Biden made the announcement as he and Harris met at the White House on Wednesday with Health and Human Services Secretary Xavier Becerra, Homeland Security Secretary Alejandra Mayorkas and other immigration advisers to discuss the increase in young migrants arriving at the border in recent weeks.

In delegating the matter to Harris, Biden is seeking to replicate a dynamic that played out when he served as President Barack Obama’s vice president. Obama turned to Biden early in his first term to lead the White House effort to draw down U.S. troops in the intractable war in Iraq.

With the move, Biden hopes to show Americans he’s taking the border situation seriously after facing stiff criticism from Republicans as the flow of migrants has increased since he took office in January.

But the high-profile assignment for Harris, who ran for the Democratic presidential nomination in 2020 and is expected to run for the White House again in the future, could be politically fraught.

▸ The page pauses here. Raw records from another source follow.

(** A function that keeps a list free of duplicates is injective on it. *)
Lemma NoDup_map_inj {A B} (f : A -> B) (l : list A) x y :
  NoDup (map f l) -> x ∈ l -> y ∈ l -> f x = f y -> x = y.
Proof.
  induction l as [|a l IH]; intros Hnd Hx Hy E; [by apply elem_of_nil in Hx|].
  apply NoDup_cons in Hnd as [Ha Hnd].
  apply elem_of_cons in Hx as [->|Hx]; apply elem_of_cons in Hy as [->|Hy]; [done|..|by apply IH].
  - destruct Ha. rewrite E. by apply (list_elem_of_fmap_2 f).
  - destruct Ha. rewrite <- E. by apply (list_elem_of_fmap_2 f).
Qed.

Lemma read_range_app {S} (pre mid post : list Z) (s : S) off n :
  off = Z.of_nat (length pre) -> n = Z.of_nat (length mid) -> read_range (pre ++ mid ++ post) off n s = Ret mid s.
Proof.
  intros -> ->. unfold read_range. rewrite !length_app.
  replace (_ <=? _) with true by (symmetry; apply Z.leb_le; lia).
  by rewrite !Nat2Z.id, drop_app_length, take_app_length.
Qed.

A delegation of White House officials and members of Congress was traveling to the Southern border on Wednesday to tour a facility being used to house migrant children as increasing numbers of unaccompanied young people cross into the United States.

The visit to a facility in Carrizo Springs, Texas, comes as the Biden administration faces a growing humanitarian and political challenge at the U.S.-Mexico border that threatens to overshadow its ambitious legislative agenda.

More than 750 teenagers are being held at Carrizo Springs. Like other facilities operated by the Health and Human Services Department, it includes a small group of children who have tested positive for COVID-19, potentially having contracted the virus in Border Patrol custody. They are placed in isolation.

The Biden administration has in recent weeks moved to open more than 10,000 new beds across the Southwest in convention centers and former oilfield camps. It notified Congress on Wednesday that it will open a new 3,000-person facility in San Antonio and a 1,400-person site at the San Diego convention center. HHS is also opening a second site in Carrizo Springs and exploring housing teenagers at military bases in San Antonio and El Paso, Texas.

But the U.S. is exhausting capacity almost as quickly as it can add it. A week after opening, the convention center in downtown Dallas is at nearly 2,000 teenagers, just shy of its 2,300-bed capacity. Experts on child welfare say HHS must release children more quickly, particularly the estimated 40% of children in custody who have a parent in the U.S. ready to take them.